El mejor consejo que podemos ofrecer es tomar un gran cuidado antes de introducir la avena en su dieta, que incluye hablar con su profesional médico sobre este cambio en la dieta. No hay manera de determinar si va a reaccionar, por lo que debe proceder con cautela. Verifique que la avena que utiliza es “pura, no contaminada”,  “alimentos para celiacos“. Expertos en dietas sin gluten recomiendan que hasta 50 g de avena sin gluten seco se considere seguro. Revise las etiquetas de nutrición para el tamaño de la porción. Lo más notable en la dieta libre de gluten es el alivio de los síntomas de la enfermedad celíaca, que incluye: Dermatitis herpetiforme, una erupción cutánea con picazón en la piel conocido como la versión de la piel del celíaco, fatiga, molestias gastrointestinales, tales como diarrea, estreñimiento, gases, hinchazón, dolor abdominal, los dolores de cabeza, incluyendo migrañas, la anemia por deficiencia de hierro, dolor en las articulaciones y músculos, trastornos del estado de ánimo, como la depresión, la ansiedad y “niebla cerebral”, la neuropatía periférica, que causa hormigueo en manos y pies, la osteopenia y la osteoporosis, la infertilidad inexplicada y otros problemas de salud reproductiva ,el aumento de peso o pérdida de peso…etc.

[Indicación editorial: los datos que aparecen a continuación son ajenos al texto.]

(** * Contentful project list: transform, cache hydration and persistence

    A shallow embedding of the two stateful pieces of the application:

    - [fetchProjects] (the hook module): the callback that flattens the
      entries returned by the content source into [Project] objects;
    - the bootstrap module [main.tsx]: the query-client options, the
      hydration of the query cache from [localStorage] and the cache
      subscription that persists the ["projects"] query.

    JavaScript values are modelled by [JsVal]; exceptions are explicit
    ([Completion]); the browser state touched by the bootstrap code is the
    record [World], threaded through a small state-and-exception monad. *)

From stdpp Require Import gmap strings list pretty.
From Stdlib Require Import ZArith Ascii String.

#[local] Set Warnings "-register-all".
Local Open Scope string_scope.
Local Open Scope Z_scope.

(** ** JavaScript values and completions *)

(** Exceptions the modelled code can meet. *)
Inductive Exn :=
| TypeError
| SyntaxError
| SecurityError
| QuotaExceededError
| NetworkError.

(** The outcome of evaluating an expression: a value or a thrown exception. *)
Inductive Completion (A : Type) :=
| Normal (a : A)
| Throw (e : Exn).
Arguments Normal {A} a.
Arguments Throw {A} e.

Definition cbind {A B} (c : Completion A) (k : A -> Completion B) : Completion B :=
  match c with
  | Normal a => k a
  | Throw e => Throw e
  end.

Declare Scope completion_scope.
Delimit Scope completion_scope with completion.
Notation "'let?' x ':=' c 'in' k" := (cbind c (fun x => k))
  (at level 10, x name, c at level 100, k at level 200) : completion_scope.

(** JavaScript values.  A string is a sequence of code units below 256.  A
    number [JNum m e] stands for the finite number [m * 10^e]: the code never
    computes with the numbers held in entries or projects, it only tests
    them for truthiness.  An object is the list of its own properties in
    insertion order; only own data properties are modelled, which is all the
    code reads ([fields], [sys], [id], [title], [url], [image], [file],
    [items]: none of them is inherited from a built-in prototype). *)
Inductive JsVal :=
| JUndefined
| JNull
| JBool (b : bool)
| JNum (m e : Z)
| JStr (s : string)
| JArr (elems : list JsVal)
| JObj (props : list (string * JsVal)).

(** [v === undefined || v === null] *)
Definition nullish (v : JsVal) : bool :=
  match v with
  | JUndefined | JNull => true
  | _ => false
  end.

(** ToBoolean: [undefined], [null], [false], [0], and the empty string are
    falsy; every array and every object, also an empty one, is truthy. *)
Definition truthy (v : JsVal) : bool :=
  match v with
  | JUndefined | JNull => false
  | JBool b => b
  | JNum m _ => negb (m =? 0)
  | JStr s => negb (String.eqb s "")
  | JArr _ | JObj _ => true
  end.

(** The value of own property [k]; [undefined] when there is none. *)
Fixpoint lookupKey (k : string) (props : list (string * JsVal)) : JsVal :=
  match props with
  | [] => JUndefined
  | (k', v) :: rest => if String.eqb k k' then v else lookupKey k rest
  end.

(** [v.k]: a TypeError on [undefined] and [null]. *)
Definition getProp (v : JsVal) (k : string) : Completion JsVal :=
  match v with
  | JUndefined | JNull => Throw TypeError
  | JObj props => Normal (lookupKey k props)
  | _ => Normal JUndefined
  end.
(** * genaikit.nlp.processors: chunking, semantic grouping, embedding fetch

    A shallow embedding of [src/genaikit/nlp/processors.py].

    - Python [str] is [string], [List[str]] is [list string]; Python [int]
      is [Z] (the token budget [max_tokens] may be any integer).
    - The tokenizer ([encoding.encode], from tiktoken through
      [genaikit.utils.get_encoding]), the spaCy pipeline ([self.nlp]) and the
      embedding service are collaborators outside the sources; they are
      [Variable]s of the sections below.
    - The two parallel lists [chunks] / [tokens] that the chunkers append to
      in lock step are kept as one list of rows; each row also remembers the
      sentence list it was joined from ([members]), which the Python code
      discards after the join. *)

From Stdlib Require Import ZArith Lia Ascii String.
From Stdlib Require Import Floats.PrimFloat.
From stdpp Require Import base list strings.

Local Open Scope Z_scope.

(** * Part I: the module *)

(** ** Python built-ins used by the module *)

(** [sep.join(l)] *)
Definition join (sep : string) (l : list string) : string := String.concat sep l.

(** [len(l)] of a list, as a Python integer *)
Definition len {A : Type} (l : list A) : Z := Z.of_nat (length l).

(** [len(s)] of a string (strings are taken as sequences of one-byte
    characters) *)
Definition str_len (s : string) : Z := Z.of_nat (String.length s).

(** [sum(l)] *)
Definition total (l : list Z) : Z := fold_right Z.add 0 l.

(** [text.split(". ")]: the pieces between successive, non-overlapping
    occurrences of the two-character separator, scanning left to right.
    [acc] is the piece being read. *)
Fixpoint split_dot_space (acc s : string) : list string :=
  match s with
  | EmptyString => [acc]
  | String "."%char (String " "%char rest) => acc :: split_dot_space "" rest
  | String c rest => split_dot_space (acc +:+ String c "") rest
  end.

(** ** Rows produced by the chunkers *)

Record row := Row {
  members : list string;   (* the sentences joined into the chunk *)
  row_text : string;       (* the entry appended to [chunks] *)
  row_tokens : Z           (* the entry appended to [tokens] *)
}.

Section Chunkers.

(** [encoding.encode]: text to token ids; only the number of ids is used. *)
Variable encode : string -> list N.

(** *** TextProcessor.to_chunks, lines 39-59 *)

Record chunker := Chunker {
  out : list row;               (* chunks, tokens *)
  current_chunk : list string;
  current_tokens : Z
}.

Definition chunker_init : chunker :=
  {| out := []; current_chunk := []; current_tokens := 0 |}.

(** one iteration of [for sentence in self.sequences] *)
Definition to_chunks_body (max_tokens : Z) (st : chunker) (sentence : string) : chunker :=
  let encoded_text := encode (sentence +:+ " ") in
  if current_tokens st + len encoded_text <=? max_tokens then
    {| out := out st;
       current_chunk := current_chunk st ++ [sentence];
       current_tokens := current_tokens st + len encoded_text |}
  else
    {| out := out st ++ [Row (current_chunk st) (join " " (current_chunk st)) (current_tokens st)];
       current_chunk := [sentence];
       current_tokens := len encoded_text |}.

(** [if current_chunk: ...] after the loop *)
Definition to_chunks_flush (st : chunker) : list row :=
  match current_chunk st with
  | [] => out st
  | _ :: _ => out st ++ [Row (current_chunk st) (join " " (current_chunk st)) (current_tokens st)]
  end.

Definition to_chunks_loop (max_tokens : Z) (sequences : list string) : chunker :=
  fold_left (to_chunks_body max_tokens) sequences chunker_init.

Definition to_chunks_rows (max_tokens : Z) (sequences : list string) : list row :=
  to_chunks_flush (to_chunks_loop max_tokens sequences).

(** *** naive_split, lines 210-214 *)

Definition naive_split (text : string) (minimal_length : Z) : list string :=
  List.filter (fun sentence => str_len sentence >? minimal_length)
              (split_dot_space "" text).

(** *** naive_token_splitter, lines 234-266 *)

Record splitter := Splitter {
  rows : list row;          (* chunks, tokens *)
  chunk : list string;
  total_tokens : Z
}.

Definition splitter_init : splitter :=
  {| rows := []; chunk := []; total_tokens := 0 |}.

Definition nonempty {A : Type} (l : list A) : bool :=
  match l with [] => false | _ :: _ => true end.

(** one iteration of [for sentence, n_token in zip(sentences, n_tokens)] *)
Definition splitter_body (max_tokens : Z) (st : splitter) (item : string * Z) : splitter :=
  let '(sentence, n_token) := item in
  let st :=
    if (total_tokens st + n_token >? max_tokens) && nonempty (chunk st) then
      {| rows := rows st ++ [Row (chunk st) (join ". " (chunk st) +:+ ".") (total_tokens st)];
         chunk := [];
         total_tokens := 0 |}
    else st in
  if n_token >? max_tokens then st
  else
    {| rows := rows st;
       chunk := chunk st ++ [sentence];
       total_tokens := total_tokens st + (n_token + 1) |}.

(** [len(encoding.encode(" " + sentence))], the count measured for a
    sentence by [naive_token_splitter] *)
Definition measure_leading (sentence : string) : Z := len (encode (" " +:+ sentence)).

(** [len(encoding.encode(sentence + ' '))], the count measured for a
    sentence by [to_chunks] *)
Definition measure_trailing (sentence : string) : Z := len (encode (sentence +:+ " ")).

(** the same iteration for a sentence taken with its measured count *)
Definition splitter_step (max_tokens : Z) (st : splitter) (sentence : string) : splitter :=
  splitter_body max_tokens st (sentence, measure_leading sentence).

Definition splitter_loop (max_tokens : Z) (sentences : list string) : splitter :=
  let n_tokens := map measure_leading sentences in
  fold_left (splitter_body max_tokens) (zip sentences n_tokens) splitter_init.

(** The rows of the returned table: the loop's [chunks] and [tokens]
    (the round trip of the counts through the string array and back
    through [astype('int')] leaves them as they are). *)
Definition naive_rows (max_tokens : Z) (sentences : list string) : list row :=
  rows (splitter_loop max_tokens sentences).

Definition naive_token_splitter (text : string) (max_tokens minimal_length : Z) : list (string * Z) :=
  map (fun r => (row_text r, row_tokens r))
      (naive_rows max_tokens (naive_split text minimal_length)).

End Chunkers.

(** ** TextProcessor: state, exceptions, methods *)

Definition vector := list float.

(** A [pandas.DataFrame] with the columns [EMBEDDINGS_COLUMNS]: the text
    and token-count columns row by row, and the embedding column once it
    has been assigned. ([EMBEDDINGS_COLUMNS] is declared in
    [genaikit.constants], outside the sources; its three entries are taken
    to name the columns 'chunks', 'n_tokens' and the embedding column.) *)
Record DataFrame := mkDataFrame {
  records : list (string * Z);
  embedding_column : option (list vector)
}.

(** The values a [data] / [text] argument can hold. *)
Inductive data :=
| Str (s : string)
| StrList (l : list string)
| Frame (df : DataFrame).

(** The attributes of a [TextProcessor] the methods read and write. *)
Record processor := Processor {
  text : option data;
  sequences : list string;
  chunks : list string;
  n_tokens : list Z;
  segments : list string;
  dataframe : DataFrame
}.

Inductive exn :=
| IndexError
| ValueError
| ProviderError (msg : string).

(** How a call ends: with a value, with an exception, or not within the
    steps granted to a [while] loop. *)
Inductive outcome (A : Type) :=
| Return (a : A)
| Raise (e : exn)
| Unfinished.

Arguments Return {A} a.
Arguments Raise {A} e.
Arguments Unfinished {A}.

(** A method: from the processor before the call to the processor after
    it and the outcome. Attributes assigned before an exception stay
    assigned. *)
Definition M (A : Type) : Type := processor -> processor * outcome A.

Definition ret {A : Type} (a : A) : M A := fun p => (p, Return a).

Definition bind {A B : Type} (m : M A) (k : A -> M B) : M B :=
  fun p =>
    match m p with
    | (p', Return a) => k a p'
    | (p', Raise e) => (p', Raise e)
    | (p', Unfinished) => (p', Unfinished)
    end.

Definition get : M processor := fun p => (p, Return p).

Definition lift {A : Type} (o : outcome A) : M A := fun p => (p, o).

Declare Scope method_scope.
Delimit Scope method_scope with method.
Notation "x <- m ;; k" := (bind m (fun x => k))
  (at level 100, m at next level, right associativity) : method_scope.
Notation "m ;; k" := (bind m (fun _ => k))
  (at level 100, right associativity) : method_scope.

Definition set_text (v : data) : M unit := fun p =>
  (Processor (Some v) (sequences p) (chunks p) (n_tokens p) (segments p) (dataframe p), Return tt).
Definition set_sequences (v : list string) : M unit := fun p =>
  (Processor (text p) v (chunks p) (n_tokens p) (segments p) (dataframe p), Return tt).
Definition set_chunks (v : list string) : M unit := fun p =>
  (Processor (text p) (sequences p) v (n_tokens p) (segments p) (dataframe p), Return tt).
Definition set_n_tokens (v : list Z) : M unit := fun p =>
  (Processor (text p) (sequences p) (chunks p) v (segments p) (dataframe p), Return tt).
Definition set_segments (v : list string) : M unit := fun p =>
  (Processor (text p) (sequences p) (chunks p) (n_tokens p) v (dataframe p), Return tt).
Definition set_dataframe (v : DataFrame) : M unit := fun p =>
  (Processor (text p) (sequences p) (chunks p) (n_tokens p) (segments p) v, Return tt).

(** The local variables of the [while] loop of [group_by_semantics].
    [compared] is not in the Python code: it logs, in order, the index
    pairs handed to [similarity]. *)
Record grouping := Grouping {
  start_idx : nat;
  end_idx : nat;
  segment : list string;
  closed : list string;              (* the local list [segments] *)
  compared : list (nat * nat)
}.

Section Pipeline.

Local Open Scope method_scope.

Variable encode : string -> list N.

(** The spaCy pipeline [self.nlp]: parsed documents, their sentence
    texts, their text and their similarity score. *)
Variable Doc : Type.
Variable nlp : string -> Doc.
Variable sents : Doc -> list string.
Variable doc_text : Doc -> string.
Variable similarity : Doc -> Doc -> float.

(** *** split, lines 23-27. [self.nlp] takes a string; on any other value
    it raises. *)
Definition split (t : data) : M (list string) :=
  set_text t ;;
  match t with
  | Str s =>
      let doc := nlp s in
      set_sequences (sents doc) ;;
      p <- get ;; ret (sequences p)
  | _ => lift (Raise ValueError)
  end.

(** *** to_chunks, lines 29-62 *)
Definition to_chunks (t : option data) (max_tokens : Z) : M (list string) :=
  match t with
  | Some t => set_text t ;; split t ;; ret tt
  | None => ret tt
  end ;;
  p <- get ;;
  let rows := to_chunks_rows encode max_tokens (sequences p) in
  set_chunks (map row_text rows) ;;
  set_n_tokens (map row_tokens rows) ;;
  ret (map row_text rows).

(** *** group_by_semantics, lines 85-99: the loop *)

Section Grouping.

Variable threshold : float.
Variable chunks_ : list string.       (* [self.chunks] *)
Variable docs : list Doc.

Tres millones de estadounidenses padecen la enfermedad celíaca, y se estima que 18 millones de estadounidenses tienen una sensibilidad al gluten. Desafortunadamente, la mayoría viven inconscientes y permanecen sin diagnosticar. De hecho, el 95% de las personas con enfermedad celíaca no saben que la tienen. Esto significa que los alimentos como el pan, panecillos, pasta, pretzels, galletas, pasteles y galletas están haciendo enfermar. Con el fin de maximizar los beneficios de salud y nutricionales de gluten, debe adoptar una dieta llena de una variedad de alimentos naturalmente libres de gluten, tales como frutas, verduras y proteínas magras, así como los cereales sin gluten. Recomendaciones de la FDA animan a todos, incluyendo aquellos con una dieta libre de gluten, para evitar los alimentos excesivamente procesados, y mantener el azúcar refinado y el consumo de grasas saturadas al mínimo. Como con cualquier régimen nutricional, las prácticas de control de la porción y la moderación son esenciales para aquellos que comer sin gluten. El ejercicio diario es también necesario para la gestión y el mantenimiento de un estilo de vida saludable.